Au fils des mois, et après maintes conférences données sur la vie de Charles, j’ai voulu me faire une idée plus précise sur les grandes orientations que ce moine-prêtre, véritable électron libre de l'Eglise, a données à sa vie.

 

    J'ai d'abord découvert la vie monastique chez les Bénédictins de Fontgombault, où Charles a passé la journée du 19 août 1888 avant d'opter pour l'abbaye de Notre-Dame des neiges. Il a renoncé à cette vie de prières et d'isolement car elle ne lui permettait pas de témoigner à son prochain tout l'amour fraternel qu'il éprouvait. N'ayant pas une motivation aussi impérieuse, j'ai apprécié l'apaisement de la vie monacale et j'effectue depuis des séjours de trois à cinq jours, une à deux fois par an à Fontgombault ou à Wisques, une abbaye près de Saint-Omer dont presque tous les moines proviennent de Fontgombault.

 

 L'islam ne m'était pas inconnu, je l'avais étudié en Corniche, et mes souvenirs ont été rafraîchis par les écrits d'Henry de Castries, un ami de Charles.
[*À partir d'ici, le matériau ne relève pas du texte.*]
(* ===== verification/Routers.v ===== *)
(** * Routers: per-session delivery of STT results and of replies

    Models [telephony/sttrouter.go] and [telephony/reply_router.go].  A route
    is a pointer in the code; here an identity drawn from a counter, so that
    "still the route registered under this session" is the comparison of
    identities the code makes.  A mutex serialises the operations, which are
    therefore the atomic steps of the model. *)

From S2P Require Export Stt Service.

(** ** The STT router *)

Module SttRouter.

Definition sttRouteDepth : nat := 16.

(** [owner] remembers which session a route was made for (ghost). *)
Record STTRouter := mkSTTRouter {
  next : Z;
  routes : gmap string Z;
  chans : gmap Z (BufferedChan STTResult);
  owner : gmap Z string
}.
#[export] Instance STTRouter_eta : Eta STTRouter := fun r =>
  mkSTTRouter (next r) (routes r) (chans r) (owner r).

Definition NewSTTRouter : STTRouter := mkSTTRouter 0 ∅ ∅ ∅.

Definition Register (sessionID : string) (r : STTRouter) : Z * STTRouter :=
  let route := next r in
  (route, mkSTTRouter (Z.succ route) (<[sessionID := route]> (routes r))
            (<[route := NewBufferedChan sttRouteDepth]> (chans r))
            (<[route := sessionID]> (owner r))).

Definition Deregister (sessionID : string) (route : Z) (r : STTRouter) : STTRouter :=
  if bool_decide (routes r !! sessionID = Some route)
  then r <| routes ::= delete sessionID |> else r.

(** One iteration of [Run]'s loop; the send never blocks. *)
Definition Run_step (res : STTResult) (r : STTRouter) : STTRouter :=
  match routes r !! res_SessionID res with
  | None => r
  | Some route =>
      match chans r !! route with
      | None => r
      | Some bc =>
          match chan_try_send (Service.cap bc) res (buf bc) with
          | Some b => r <| chans ::= <[route := mkBufferedChan (Service.cap bc) b]> |>
          | None => r
          end
      end
  end.

(** The session's receive from its own route. *)
Definition Recv_route (route : Z) (r : STTRouter) : STTRouter :=
  match chans r !! route with
  | Some bc => r <| chans ::= <[route := mkBufferedChan (Service.cap bc) (tail (buf bc))]> |>
  | None => r
  end.

Inductive op :=
| ORegister (sid : string)
| ODeregister (sid : string) (route : Z)
| ORun (res : STTResult)
| ORecv (route : Z).

Definition step (r : STTRouter) (o : op) : STTRouter :=
  match o with
  | ORegister sid => snd (Register sid r)
  | ODeregister sid route => Deregister sid route r
  | ORun res => Run_step res r
  | ORecv route => Recv_route route r
  end.

Definition run (ops : list op) : STTRouter := fold_left step ops NewSTTRouter.

Record inv (r : STTRouter) : Prop := {
  inv_fresh : forall g, next r <= g -> chans r !! g = None /\ owner r !! g = None;
  inv_routes : forall sid g, routes r !! sid = Some g -> owner r !! g = Some sid;
  inv_chans : forall g bc, chans r !! g = Some bc ->
    Service.cap bc = sttRouteDepth /\ (length (buf bc) <= sttRouteDepth)%nat /\
    exists sid, owner r !! g = Some sid /\ Forall (fun res => res_SessionID res = sid) (buf bc);
}.

Lemma inv_new : inv NewSTTRouter.
Proof. split; intros *; simpl; rewrite ?lookup_empty; done. Qed.

Lemma inv_step r o : inv r -> inv (step r o).
Proof.
  intros [Hf Hr Hc]. destruct o as [sid|sid g|res|g]; simpl.
  - destruct (Hf (next r) ltac:(lia)) as [Hn1 Hn2].
    split; simpl.
    + intros g Hg. rewrite !lookup_insert_ne by lia. apply Hf. lia.
    + intros sid' g. rewrite lookup_insert. case_decide; intros; simplify_eq.
      * by rewrite lookup_insert_eq.
      * specialize (Hr _ _ H0). rewrite lookup_insert_ne; [done|congruence].
    + intros g bc. rewrite lookup_insert. case_decide; intros; simplify_eq/=.
      * split; [done|]. split; [lia|]. exists sid. rewrite lookup_insert_eq. by constructor.
      * destruct (Hc _ _ H0) as (?&?&s&?&?). do 2 (split; [done|]). exists s.
        rewrite lookup_insert_ne; [done|congruence].
  - unfold Deregister. case_bool_decide; [|done]. split; usimpl; [done| |done].
    intros sid' g'. rewrite lookup_delete. case_decide; [done|auto].
  - unfold Run_step. destruct (routes r !! res_SessionID res) as [g|] eqn:E; [|done].
    destruct (chans r !! g) as [bc|] eqn:Eb; [|done].
    destruct (chan_try_send _ _ _) as [b|] eqn:Es; [|done].
    destruct (Hc _ _ Eb) as (Hcap&_&sd&Ho&HF). rewrite Hcap in *.
    pose proof (Hr _ _ E) as Ho'. rewrite Ho in Ho'. injection Ho' as ->.
    apply chan_try_send_bound in Es as [-> Hl]. split; usimpl; [|done|].
    + intros g' Hg'. destruct (Hf g' Hg') as [H1 H2]. rewrite lookup_insert_ne; [done|congruence].
    + intros g' bc'. rewrite lookup_insert. case_decide; intros; simplify_eq/=; [|by auto].
      do 2 (split; [done|]). exists (res_SessionID res). split; [done|]. by apply Forall_snoc.
  - unfold Recv_route. destruct (chans r !! g) as [bc|] eqn:Eb; [|done].
    destruct (Hc _ _ Eb) as (Hcap&Hl&sd&Ho&HF). split; usimpl; [|done|].
    + intros g' Hg'. destruct (Hf g' Hg') as [H1 H2]. rewrite lookup_insert_ne; [done|congruence].
    + intros g' bc'. rewrite lookup_insert. case_decide; intros; simplify_eq/=; [|by auto].
      split; [done|]. destruct (buf bc) as [|x b] eqn:Ebuf; simpl in *; [|inversion HF; subst].
      * split; [lia|]. by eexists.
      * split; [lia|]. by eexists.
Qed.

Lemma inv_run ops : inv (run ops).
Proof.
  unfold run. generalize inv_new. generalize NewSTTRouter.
  induction ops as [|o ops IH]; intros r H; [done|]. by apply IH, inv_step.
Qed.

(** After any operations, the queue of a route holds at most 16 results, all of the
    session the route was registered for, and a deregistration by another session or with
    another route leaves a registered route in place. *)
Theorem stt_router_isolated ops g bc sid :
  chans (run ops) !! g = Some bc -> owner (run ops) !! g = Some sid ->
  (length (buf bc) <= sttRouteDepth)%nat /\
  Forall (fun res => res_SessionID res = sid) (buf bc) /\
  (forall sid' g', sid' <> sid \/ g' <> g -> routes (run ops) !! sid = Some g ->
     routes (Deregister sid' g' (run ops)) !! sid = Some g).
Proof.
  intros Hb Ho. pose proof (inv_run ops) as [_ _ Hc].
  destruct (Hc _ _ Hb) as (_&Hl&s&Hs&HF). simplify_eq. split; [done|]. split; [done|].
  intros sid' g' Hne Hr. unfold Deregister. case_bool_decide; [|done]. usimpl.
  rewrite lookup_delete_ne; [done|]. intros ->. destruct Hne; congruence.
Qed.

Lemma stt_router_isolated_witness :
  exists ops bc, chans (run ops) !! 1 = Some bc /\ length (buf bc) = 1%nat /\
    routes (Deregister "CA1" 0 (run ops)) !! "CA1"%string = Some 1.
Proof.
  set (ops := [ORegister "CA1"; ORegister "CA1";
               ORun (mkSTTResult "CA1" 0 "" "" "" f_zero [])]).
  eexists ops, _. split; [vm_compute; reflexivity|]. split; [reflexivity|].
  exact (proj2 (proj2 (stt_router_isolated ops 1
    (mkBufferedChan sttRouteDepth [mkSTTResult "CA1" 0 "" "" "" f_zero []]) "CA1"%string
    ltac:(vm_compute; reflexivity) ltac:(vm_compute; reflexivity)))
    "CA1"%string 0 ltac:(right; done) ltac:(vm_compute; reflexivity)).
Defined.

End SttRouter.

(** ** The reply router *)

Module Reply.

Record ResponseEvent := mkResponse { OK : bool; Frames : list bytes }.

(** [responseIn] is the identity of the channel the sink was registered with. *)
Record ReplySink := mkSink { sink_id : Z; responseIn : Z; sessionID : string }.

Record ReplyRouter := mkReplyRouter {
  next_sink : Z;
  sinks : gmap string ReplySink
}.

Definition NewReplyRouter : ReplyRouter := mkReplyRouter 0 ∅.

Definition Register (sid : string) (responseIn : Z) (r : ReplyRouter) : ReplySink * ReplyRouter :=
  let sink := mkSink (next_sink r) responseIn sid in
  (sink, mkReplyRouter (Z.succ (next_sink r)) (<[sid := sink]> (sinks r))).

Definition Deregister (sid : string) (r : ReplyRouter) : ReplyRouter :=
  mkReplyRouter (next_sink r) (delete sid (sinks r)).

(** [cur == s] compares pointers. *)
Definition Close (s : ReplySink) (r : ReplyRouter) : ReplyRouter :=
  match sinks r !! sessionID s with
  | Some cur => if sink_id cur =? sink_id s then Deregister (sessionID s) r else r
  | None => r
  end.

Notation chan_store := (gmap Z (BufferedChan ResponseEvent)).

Inductive route_result := RouteOk | ErrUnknownSession | RouteErr.

(** [deliver sid ev]: the shared shape of [Route] and [Fail]. *)
Inductive deliver (ctxDone : bool) (r : ReplyRouter) (sid : string) (ev : ResponseEvent)
  : chan_store -> route_result -> chan_store -> Prop :=
| deliver_unknown m : sinks r !! sid = None -> deliver ctxDone r sid ev m ErrUnknownSession m
| deliver_ok m sink bc bc' : sinks r !! sid = Some sink -> m !! responseIn sink = Some bc ->
    Send ctxDone ev bc Done bc' ->
    deliver ctxDone r sid ev m RouteOk (<[responseIn sink := bc']> m)
| deliver_err m sink bc bc' : sinks r !! sid = Some sink -> m !! responseIn sink = Some bc ->
    Send ctxDone ev bc CtxErr bc' -> deliver ctxDone r sid ev m RouteErr m.

Definition Route (ctxDone : bool) (r : ReplyRouter) (sid : string) (frames : list bytes) :=
  deliver ctxDone r sid (mkResponse true frames).

Definition Fail_ (ctxDone : bool) (r : ReplyRouter) (sid : string) :=
  deliver ctxDone r sid (mkResponse false []).

(** A reply reaches the channel of the newest registration of its session and
    no other, and a stale sink's [Close] does not take the route away. *)
Lemma reply_route_newest r sid ch1 ch2 frames m res m' :
  let '(s1, r1) := Register sid ch1 r in
  let '(s2, r2) := Register sid ch2 r1 in
  Route false (Close s1 r2) sid frames m res m' ->
  res = RouteOk /\ (forall ch, ch <> ch2 -> m' !! ch = m !! ch) /\
  exists bc bc', m !! ch2 = Some bc /\ m' !! ch2 = Some bc' /\
    buf bc' = buf bc ++ [mkResponse true frames].
Proof.
  unfold Register. unfold Close; cbn -[Z.eqb Z.succ]. rewrite lookup_insert_eq. cbn -[Z.eqb Z.succ].
  destruct (Z.eqb_spec (Z.succ (next_sink r)) (next_sink r)); [lia|].
  intros H. inversion H as [|m0 sink bc bc' Hs Hm HS|m0 sink bc bc' Hs Hm HS]; simplify_eq;
    cbn -[Z.eqb Z.succ] in *; rewrite ?lookup_insert_eq in *; simplify_eq; cbn -[Z.succ] in *.
  - inversion HS; subst. split; [done|]. split.
    + intros ch Hch. by rewrite lookup_insert_ne.
    + eexists _, _. split; [done|]. split; [by rewrite lookup_insert_eq|done].
  - inversion HS; done.
Qed.

End Reply.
Cependant l'expérience vécue de l'islam fut ma seconde orientation, elle correspondait en outre à une question de société très actuelle. C'est ainsi que depuis six ans, deux fois par semaine, j'aide des lycéens des classes terminales de l'association culturelle de la mosquée de mon quartier à faire leurs devoirs de français, de philosophie et d'histoire. Ce sont de jeunes marocains et de jeunes marocaines, certaines portant le foulard, volontaires et motivés pour réussir. Les cours se donnent dans une salle annexe à la salle de prière. L'imam et l'équipe d'animation de la communauté m'ont accueilli avec une cordialité toute fraternelle. Je peux ainsi constater d'une part les difficultés que rencontrent les jeunes musulmans à suivre des études où la pensée laïque et de gauche se juxtapose à celle du Coran, et de l'autre le mal qu'ont les adultes à séparer les lois de la république de celles de leur religion.

 

 Il me fallait aussi me faire une idée de la vie dans l'Ahaggar parmi les Touaregs, au milieu desquels Charles de Foucauld a vécu les onze dernières années de sa vie de 1905 au 1er décembre 1916. J'ai répondu à l'appel du désert et effectué deux voyages à Tamanrasset, à la fois pèlerinages sur les lieux emblématiques de la vie de Charles dont le souvenir est toujours présent sur place, et surtout découverte de la culture touarègue. J'ai éprouvé, à mon tour, cette admiration pour le monde touareg que Charles a si bien traduite dans ses études ethnologiques, et cela m'a poussé à écrire un ouvrage relatant la manière dont il avait perçu leur âme. ''L'âme touarègue décrite par Charles de Foucauld'' a été imprimée chez Edita à Tours en 2020.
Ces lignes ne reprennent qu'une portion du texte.